The table below shows the lives (in hours) of the Brand A batteries.

Exercise 4.

Calculate the deviations from the mean for the remaining values, and write your answers in the appropriate places in the table.

The table below shows the battery lives and the deviations from the mean for Brand B.

Guide students to conclude the following, and work a couple of examples as a group:

→ To calculate the deviations from the mean, we take each data value, x, and subtract the mean, \(\bar{x}\), from that data value. The mean for Brand A is 101 hours.

→ The deviation from the mean for the battery whose life was 114 is x-\(\bar{x}\) =114-101=13.

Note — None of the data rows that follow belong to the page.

Record NetworkBatchBody := { nb_source : string; nb_events : list pydict; nb_jsonl : option string }.
Record ActionBody := { ab_action : string; ab_agent_id : string; ab_params : pydict; ab_dry_run : bool }.
Definition stage_dict `{PydanticJson} (g : StorylineStage) : pydict := [
  ("name", VStr (st_name g)); ("rule_ids", VList (VStr <$> st_rule_ids g)); ("event_ids", VList (VStr <$> st_event_ids g));
  ("evidence_ids", VList (VStr <$> st_evidence_ids g));
  ("timestamp", match st_timestamp g with Some t => VStr (json_datetime t) | None => VNone end)].
Definition story_dict `{PydanticJson} (st : Storyline) : pydict := [
  ("storyline_id", VStr (sl_storyline_id st)); ("tenant_id", VStr (sl_tenant_id st)); ("title", VStr (sl_title st));
  ("entities", VDict ((λ kv, (kv.1, VList (VStr <$> kv.2))) <$> sl_entities st));
  ("stages", VList ((λ g, VDict (stage_dict g)) <$> sl_stages st)); ("confidence", VFloat (sl_confidence st));
  ("evidence_ids", VList (VStr <$> sl_evidence_ids st)); ("event_ids", VList (VStr <$> sl_event_ids st));
  ("mitre_techniques", VList (VStr <$> sl_mitre_techniques st)); ("start", VStr (json_datetime (sl_start st)));
  ("end", VStr (json_datetime (sl_end st))); ("attributes", VDict ((λ kv, (kv.1, VStr kv.2)) <$> sl_attributes st))].
Definition NETWORK_TYPES : list string := ["zeek"; "suricata"; "network"].
Definition ENDPOINT_SOURCES : list string := ["wazuh"; "sysmon"; "osquery"].
Definition from_network (event : CanonicalEvent) : bool := mem (e_source_type event) NETWORK_TYPES.
Definition from_endpoint (event : CanonicalEvent) : bool :=
  (e_source_type event =? "endpoint")%string || mem (e_source event) ENDPOINT_SOURCES.
(** The events of a story that are known, each identifier standing for its last event. *)
Definition told_events (events : list CanonicalEvent) (story : Storyline) : list CanonicalEvent :=
  let event_map := foldl (λ m e, dset (e_id e) e m) [] events in
  omap (λ eid, dget eid event_map) (sl_event_ids story).
Definition cross_source (events : list CanonicalEvent) (story : Storyline) : bool :=
  existsb from_endpoint (told_events events story) && existsb from_network (told_events events story).
Definition host_ip (event : CanonicalEvent) : option string := h ← e_host event; h_ip h.
(** [{src_ip, dst_ip, host.ip} - {None, ""}] *)
Definition addresses (event : CanonicalEvent) : list string :=
  select nonempty (omap id [e_src_ip event; e_dst_ip event; host_ip event]).
Definition shares (ips : list string) (net : CanonicalEvent) : bool :=
  let known o := match o with Some ip => mem ip ips | None => false end in
  known (e_src_ip net) || known (e_dst_ip net) || known (host_ip net).
Record ip_join := { ij_join_key : list string; ij_endpoint : string; ij_network : list string; ij_sources : list string }.
Definition join_dict (j : ip_join) : pydict := [
  ("join_key", VList (VStr <$> ij_join_key j)); ("endpoint_event_ids", VList [VStr (ij_endpoint j)]);
  ("network_event_ids", VList (VStr <$> ij_network j)); ("sources", VList (VStr <$> ij_sources j))].
Definition joined_by_ip (network_events : list CanonicalEvent) (endpoint : CanonicalEvent) : option ip_join :=
  let ips := addresses endpoint in
  match select (shares ips) network_events with
  | [] => None
  | matches => Some {|
      ij_join_key := sorted_set ips; ij_endpoint := e_id endpoint; ij_network := e_id <$> matches;
      ij_sources := sorted_set (e_source endpoint :: (e_source <$> matches)) |}
  end.
Definition ip_joins (events : list CanonicalEvent) : list ip_join :=
  omap (joined_by_ip (select from_network events)) (select from_endpoint events).
Definition counting (category : string) (events : list CanonicalEvent) : pyval :=
  VInt (Z.of_nat (length (select (λ e, e_category e =? category)%string events))).

Section connector_routes.
Context `{Oracle} `{SetOrder} `{IpLib} `{DataPlane} `{IsoLib} `{Pydantic} `{PydanticJson} `{JsonDump} `{JsonLoads} `{AuthLib}.
Context (registry : DetectionRegistry).

(** [write_audit] with the connector as the target. *)
Definition audit_connector (actor : TenantActor) (request_id connector : string) (after_state : pydict) : M db AuditLog :=
  audit_user actor request_id ("connector." +:+ connector +:+ ".ingest") "connector" (Some connector) (Some after_state).
Definition accepted_count (r : ingest_result) : string * pyval := ("accepted", VInt (Z.of_nat (length (ig_accepted r)))).
Definition list_connectors : pydict := [("items", VList ((λ c : string * string * string,
    VDict [("connector_id", VStr c.1.1); ("name", VStr c.1.2); ("kind", VStr c.2)]) <$> [
  ("wazuh", "Wazuh", "endpoint"); ("zeek", "Zeek", "network"); ("suricata", "Suricata", "network");
  ("azure_ad", "Azure AD (fixture)", "cloud")]))].
Definition get_wazuh_health (actor : TenantActor) : M db pydict :=
  events ← gets (load_window (ta_tenant_id actor));
  health_dict <$> lift (wazuh_health events).
Definition get_wazuh_inventory (actor : TenantActor) : M db pydict :=
  events ← gets (load_window (ta_tenant_id actor));
  items ← lift (wazuh_inventory events);
  mret [("items", VList ((λ r, VDict (agent_dict r)) <$> items)); ("count", VInt (Z.of_nat (length items)))].
Definition get_wazuh_alerts (actor : TenantActor) : M db pydict :=
  events ← gets (load_window (ta_tenant_id actor));
  let items := wazuh_alerts events in
  mret [("items", VList (VDict <$> items)); ("count", VInt (Z.of_nat (length items)))].
Definition wazuh_ingest (alerts : list pydict) (actor : TenantActor) (request_id : string) : M db pydict :=
  result ← ingest_payloads registry (ta_tenant_id actor) (dset "adapter" (VStr "wazuh") <$> alerts) (actor_user actor);
  audit_connector actor request_id "wazuh" [accepted_count result];;
  mret (result_dict result).
Definition wazuh_action (body : ActionBody) (actor : TenantActor) (request_id : string) : M db pydict :=
  result ← request_action {| aq_action := ab_action body; aq_agent_id := ab_agent_id body; aq_params := ab_params body;
                             aq_dry_run := ab_dry_run body |};
  write_audit {|
    b_tenant_id := Some (ta_tenant_id actor); b_actor_type := "user"; b_actor_id := actor_user actor;
    b_request_id := request_id; b_action := "connector.wazuh.action"; b_target_type := "endpoint_action";
    b_target_id := Some (ax_action_id result); b_reason := None; b_policy_decision := None; b_approval_status := None;
    b_before_state := None; b_after_state := Some (action_dict result);
    b_result := if (ax_status result =? "denied")%string then "denied" else "success" |};;
  mret (action_dict result).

→ For the battery whose life was 83 hours, the deviation from the mean is 83-101=-18.

Students finish filling in the table independently (Exercise 4) and confirm answers with a neighbor.

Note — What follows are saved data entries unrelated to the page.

(* ===== verification/SqlHunts.v ===== *)
(** * SQL hunts

    Models [packages/sql-hunts/blueteam_sql/engine.py] and the SQL routes of
    [services/api/app/api/hunts.py]: hunts are registered as files, a caller chooses one and
    gives its declared parameters, and the statement is run on ClickHouse or, when that
    fails, on an SQLite copy of the tenant's events. *)
From S2P Require Export DataClients Hunting Enrichment.
Local Open Scope Z_scope.

(** ** Registered hunts *)

(** What PyYAML reads from the files under [security-languages/sql], in the order of their
    paths. *)
Class HuntFiles := { sql_files : list pyval }.
Definition FORBIDDEN : list string :=
  ["insert "; "update "; "delete "; "drop "; "attach "; "pragma "; "alter "; "truncate "].
Definition list_hunts `{HuntFiles} : list pyval := sql_files.
Fixpoint find_hunt (query_id : string) (hunts : list pyval) : result pydict :=
  match hunts with
  | [] => Raise (ValueError ("unknown SQL hunt " +:+ query_id))
  | hunt :: rest =>
      d ← dict_of hunt;
      if is_text (Some query_id) (dgetv "id" d) then Ok d else find_hunt query_id rest
  end.
Definition describe `{HuntFiles} (query_id : string) : result pydict := find_hunt query_id list_hunts.
Definition _validate_sql (v : pyval) : result string :=
  sql ← str_of "strip" v;
  if many_statements sql then Raise (ValueError "multiple statements are forbidden")
  else if any_token FORBIDDEN sql then Raise (ValueError "mutating SQL is forbidden")
  else Ok sql.
(** [hunt["sql"]] *)
Definition sql_of (hunt : pydict) : result pyval :=
  match dget "sql" hunt with Some v => Ok v | None => Raise (KeyError "sql") end.

Section hunts.
Context `{HuntFiles} `{SetOrder} `{Outside}.

(** [set(hunt.get("parameters") or [])]; the names of parameters are strings. *)
Definition allowed_of (hunt : pydict) : result (list string) :=
  names ← iterate (vor (dgetv "parameters" hunt) (VList []));
  Ok (set_iter (sorted_set (py_str <$> names))).
(** [incoming.get(key, hunt.get("defaults", {}).get(key))] *)
Definition bound_param (hunt incoming : pydict) (key : string) : result (string * pyval) :=
  defaults ← dict_of (dget_or "defaults" (VDict []) hunt);
  Ok (key, dget_or key (dgetv key defaults) incoming).
Definition _bound_params (hunt incoming : pydict) : result pydict :=
  allowed ← allowed_of hunt;
  match select (λ k, negb (mem k allowed)) (dkeys incoming) with
  | [] => mapM (bound_param hunt incoming) allowed
  | extra => Raise (ValueError ("undeclared parameters: " +:+ py_repr (VList (VStr <$> sort_by str_le extra))))
  end.
(** [{**bound, "tenant_id": t}] for the caller's tenant or that of the first event. *)
Definition with_tenant (tenant_id : string) (events : list CanonicalEvent) (bound : pydict) : pydict :=
  if nonempty tenant_id then dset "tenant_id" (VStr tenant_id) bound
  else match events with e :: _ => dset "tenant_id" (VStr (e_tenant_id e)) bound | [] => bound end.
Definition _execute_clickhouse (hunt bound : pydict) (url : string) : M world (list pyval) :=
  statement ← lift (if vtrue (dgetv "clickhouse_sql" hunt) then Ok (dgetv "clickhouse_sql" hunt) else sql_of hunt);
  sql ← lift (_validate_sql statement);
  if contains sql ":" && negb (contains sql "{")
  then raise (ValueError "ClickHouse hunt requires clickhouse_sql with {param:Type} bindings")
  else client ← connect_clickhouse url; query_clickhouse client sql bound.
(** The row of an event in the table of the fixture. *)
Definition sqlite_row (event : CanonicalEvent) : list pyval :=
  let of_part {A} (f : A → option string) (o : option A) := vostr (a ← o; f a) in [
  VStr (e_id event); VStr (e_tenant_id event); VStr (isoformat (e_timestamp event)); VStr (isoformat (e_ingested_at event));
  VStr (e_source event); VStr (e_source_type event); VStr (e_event_type event); VStr (e_category event);
  of_part h_id (e_host event); of_part u_id (e_user event); vostr (e_src_ip event); vostr (e_dst_ip event);
  vint (e_src_port event); vint (e_dst_port event); vostr (e_protocol event); of_part p_name (e_process event);
  of_part p_name (e_parent_process event); of_part p_command_line (e_process event); vostr (e_domain event);
  vostr (e_url event); of_part f_path (e_file event);
  if otrue (e_hash event) then vostr (e_hash event) else of_part f_hash_sha256 (e_file event);
  vostr (e_action event); vostr (outcome_str <$> e_outcome event); VStr (severity_str (e_severity event));
  VFloat (e_confidence event); VStr (e_schema_version event); vostr (user_name event)].
Definition _execute_sqlite (hunt : pydict) (events : list CanonicalEvent) (bound : pydict) : M world (list pydict) :=
  statement ← lift (sql_of hunt);
  sql ← lift (_validate_sql statement);
  sqlite sql (sqlite_row <$> events) bound.
Definition hunt_answer (query_id backend : string) (rows : list pyval) : pydict :=
  [("query_id", VStr query_id); ("backend", VStr backend); ("rows", VList rows)].
Definition on_sqlite (query_id : string) (hunt : pydict) (events : list CanonicalEvent) (bound : pydict) : M world pydict :=
  rows ← _execute_sqlite hunt events bound; mret (hunt_answer query_id "sqlite-fixture" (VDict <$> rows)).
Definition execute_hunt (query_id : string) (events : list CanonicalEvent) (params : pydict) (clickhouse_url tenant_id : string)
    : M world pydict :=
  hunt ← lift (describe query_id);
  bound ← lift (_bound_params hunt params);
  let bound := with_tenant tenant_id events bound in
  if nonempty clickhouse_url
  then try_except (rows ← _execute_clickhouse hunt bound clickhouse_url; mret (hunt_answer query_id "clickhouse" rows))
         (λ _, on_sqlite query_id hunt events bound)
  else on_sqlite query_id hunt events bound.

What do you notice about the values you came up with?

→ The values that are greater than the mean have positive deviations from the mean, and the values that are less than the mean have negative deviations from the mean.

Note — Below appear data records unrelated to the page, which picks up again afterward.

(* ===== verification/Startup.v ===== *)
(** * Starting up and signing in

    Models what the process does before its first request, [core/config.py] where the code
    decides by it, [services/seed.py] and the start of [main.py], and the routes of
    [api/auth.py]. *)
From S2P Require Export Routes RuleLifecycle.
Local Open Scope Z_scope.

(** ** Settings *)

(** The settings that are decided by; the others are passed on. *)
Record Settings := {
  st_env : string; st_web_origin : string; st_cors_origins : string; st_cors_origin_regex : string; st_dev_seed : bool;
  st_dev_password : string; st_dev_operator_email : string }.
Definition is_production (settings : Settings) : bool := (lower (st_env settings) =? "production")%string.
Definition comma : ascii := ",".
Definition cors_candidates (settings : Settings) : list string :=
  (if nonempty (strip (st_cors_origins settings)) then select nonempty (strip <$> split_on comma (st_cors_origins settings)) else [])
  ++ (if nonempty (strip (st_web_origin settings)) then [strip (st_web_origin settings)] else [])
  ++ (if is_production settings then [] else ["http://localhost:3000"; "http://127.0.0.1:3000"]).
Definition add_origin (deduped : list string) (origin : string) : list string :=
  if nonempty origin && negb (mem origin deduped) then deduped ++ [origin] else deduped.
Definition cors_allow_origins (settings : Settings) : list string := foldl add_origin [] (cors_candidates settings).
Definition preview_regex : string := "https://.*" +:+ String (chr 92) ".vercel" +:+ String (chr 92) ".app".
Definition cors_allow_origin_regex (settings : Settings) : option string :=
  let value := strip (st_cors_origin_regex settings) in
  if nonempty value then Some value else if is_production settings then None else Some preview_regex.

(** ** Development accounts *)

(** [bcrypt.hashpw], of a salt and a password. *)
Class PasswordLib := { bcrypt_hash : string → string → string }.
(** What [checkpw] and [hashpw] promise each other. *)
Definition hashes_check `{AuthLib} `{PasswordLib} : Prop := ∀ salt password, bcrypt_check password (bcrypt_hash salt password) = true.
Definition same_tenant (a b : Tenant) : bool := (te_id a =? te_id b)%string || (te_slug a =? te_slug b)%string.
Definition same_user (a b : User) : bool := (us_id a =? us_id b)%string || (us_email a =? us_email b)%string.
Definition same_membership (a b : Membership) : bool :=
  (me_id a =? me_id b)%string
  || ((me_tenant_id a =? me_tenant_id b)%string && (me_user_id a =? me_user_id b)%string && (me_role_key a =? me_role_key b)%string).
Definition PLATFORM_TENANT_ID : string := "ten_aaaaaaaaaaaaaaaaaaaaaaaaaaaaaaaa".
Definition DEMO_TENANT_ID : string := "ten_bbbbbbbbbbbbbbbbbbbbbbbbbbbbbbbb".
(** The accounts of the seed: address, name, whether an administrator, and roles. *)
Definition seed_users (operator_email : string) : list (string * string * bool * list (string * string)) := [
  (operator_email, "Primary Operator", true, [(PLATFORM_TENANT_ID, "platform_super_admin"); (DEMO_TENANT_ID, "tenant_owner")]);
  ("platform@blueteam.local", "Platform Admin", true, [(PLATFORM_TENANT_ID, "platform_super_admin")]);
  ("owner@demo.blueteam.local", "Demo Owner", false, [(DEMO_TENANT_ID, "tenant_owner")]);
  ("analyst@demo.blueteam.local", "Demo Analyst", false, [(DEMO_TENANT_ID, "analyst")]);
  ("hunter@demo.blueteam.local", "Demo Hunter", false, [(DEMO_TENANT_ID, "threat_hunter")]);
  ("detector@demo.blueteam.local", "Demo Detection Engineer", false, [(DEMO_TENANT_ID, "detection_engineer")]);
  ("auditor@demo.blueteam.local", "Demo Auditor", false, [(DEMO_TENANT_ID, "auditor")])].
Definition operator_email (settings : Settings) : string := lower (strip (st_dev_operator_email settings)).

Section startup.
Context `{Oracle} `{AuthLib} `{PasswordLib} (settings : Settings).

Definition lift_gets {A} (f : db → result A) : M db A := s ← get; lift (f s).
(** [bcrypt.gensalt()] draws from the same source as [uuid4]. *)
Definition gensalt : M db string := λ s, (Ok (uuid_hex (n_uuid (d_draws s))), set_draws fresh_uuid s).
Definition hash_password (password : string) : M db string := salt ← gensalt; mret (bcrypt_hash salt password).
Definition add_tenant (tenant_id slug name : string) (now : datetime) : M db unit :=
  add_unique d_tenants set_tenants same_tenant
    {| te_id := tenant_id; te_slug := slug; te_name := name; te_status := "active"; te_created_at := now |}.
Definition add_user (email name password_hash : string) (is_admin : bool) : M db string :=
  i ← new_id_db "usr";
  add_unique d_users set_users same_user {| us_id := i; us_email := email; us_display_name := name;
    us_password_hash := password_hash; us_status := "active"; us_is_platform_admin := is_admin |};;
  mret i.
Definition add_membership (user_id : string) (role : string * string) : M db unit :=
  i ← new_id_db "mem";
  add_unique d_memberships set_memberships same_membership
    {| me_id := i; me_tenant_id := role.1; me_user_id := user_id; me_role_key := role.2 |}.
Fixpoint seed_accounts (password_hash : string) (seen : list string) (users : list (string * string * bool * list (string * string)))
    : M db unit :=
  match users with
  | [] => mret tt
  | (email, name, is_admin, roles) :: rest =>
      if mem email seen then seed_accounts password_hash seen rest
      else
        i ← add_user email name password_hash is_admin;
        foldM (λ _ role, add_membership i role) tt roles;;
        seed_accounts password_hash (seen ++ [email]) rest
  end.
Definition seed_audit : AuditBody := {|
  b_tenant_id := Some DEMO_TENANT_ID; b_actor_type := "system"; b_actor_id := "seed"; b_request_id := "req_seed";
  b_action := "platform.seed"; b_target_type := "tenant"; b_target_id := Some DEMO_TENANT_ID;
  b_reason := Some "Development seed"; b_policy_decision := None; b_approval_status := None; b_before_state := None;
  b_after_state := None; b_result := "success" |}.
Definition seed_if_empty : M db unit :=
  if is_production settings || negb (st_dev_seed settings) then mret tt
  else
    tenants ← gets d_tenants;
    match tenants with
    | _ :: _ => mret tt
    | [] =>
        now ← utcnow_db;
        add_tenant PLATFORM_TENANT_ID "platform" "Platform" now;;
        add_tenant DEMO_TENANT_ID "demo" "Demo SOC" now;;
        password_hash ← hash_password (st_dev_password settings);
        seed_accounts password_hash [] (seed_users (operator_email settings));;
        write_audit seed_audit;;
        flush
    end.
(** The role of a new operator in a tenant, if there is the tenant. *)
Definition operator_role (user_id tenant_id role_key : string) : M db unit :=
  found ← lift_gets (λ s, scalar_one_or_none (select (λ t, te_id t =? tenant_id)%string (d_tenants s)));
  match found with Some _ => add_membership user_id (tenant_id, role_key) | None => mret tt end.
Definition refreshed (password_hash user_id : string) (u : User) : User :=
  if (us_id u =? user_id)%string
  then {| us_id := us_id u; us_email := us_email u; us_display_name := us_display_name u; us_password_hash := password_hash;
          us_status := "active"; us_is_platform_admin := true |}
  else u.
Definition with_password (password_hash : string) (u : User) : User := {|
  us_id := us_id u; us_email := us_email u; us_display_name := us_display_name u; us_password_hash := password_hash;
  us_status := us_status u; us_is_platform_admin := us_is_platform_admin u |}.
Definition ensure_dev_credentials : M db unit :=
  if is_production settings || negb (st_dev_seed settings) then mret tt
  else if negb (nonempty (operator_email settings)) then mret tt
  else
    utcnow_db;;
    password_hash ← hash_password (st_dev_password settings);
    found ← lift_gets (λ s, scalar_one_or_none (select (λ u, us_email u =? operator_email settings)%string (d_users s)));
    match found with
    | None =>
        i ← add_user (operator_email settings) "Primary Operator" password_hash true;
        operator_role i DEMO_TENANT_ID "tenant_owner";;
        operator_role i PLATFORM_TENANT_ID "platform_super_admin"
    | Some user => modify (set_users (fmap (refreshed password_hash (us_id user))))
    end;;
    modify (set_users (fmap (with_password password_hash)));;
    flush.
(** The start of the process: one session, committed when all of it went well. *)
Definition lifespan (registry : DetectionRegistry) : M db unit :=
  get_db (seed_if_empty;; ensure_dev_credentials;; sync_catalog_revisions registry;; mret tt).
End startup.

→ Notice the next table showing deviations from the mean for Brand B.

→ Ignoring the sign of the deviation, which data set tends to have larger deviations from the mean—A or B?

→ Why do you think that is?

Encourage students to summarize that the greater the variability (spread) of the distribution, the greater the deviations from the mean.

→ What do the deviations from the mean look like on the dot plot?

You could draw or project the dot plot for the Brand A batteries on the board, and students might volunteer to come to the front of the room, locate the mean on the dot plot, and show on the dot plot the distances of the points from the mean. This is an important step toward a full understanding of deviations from the mean.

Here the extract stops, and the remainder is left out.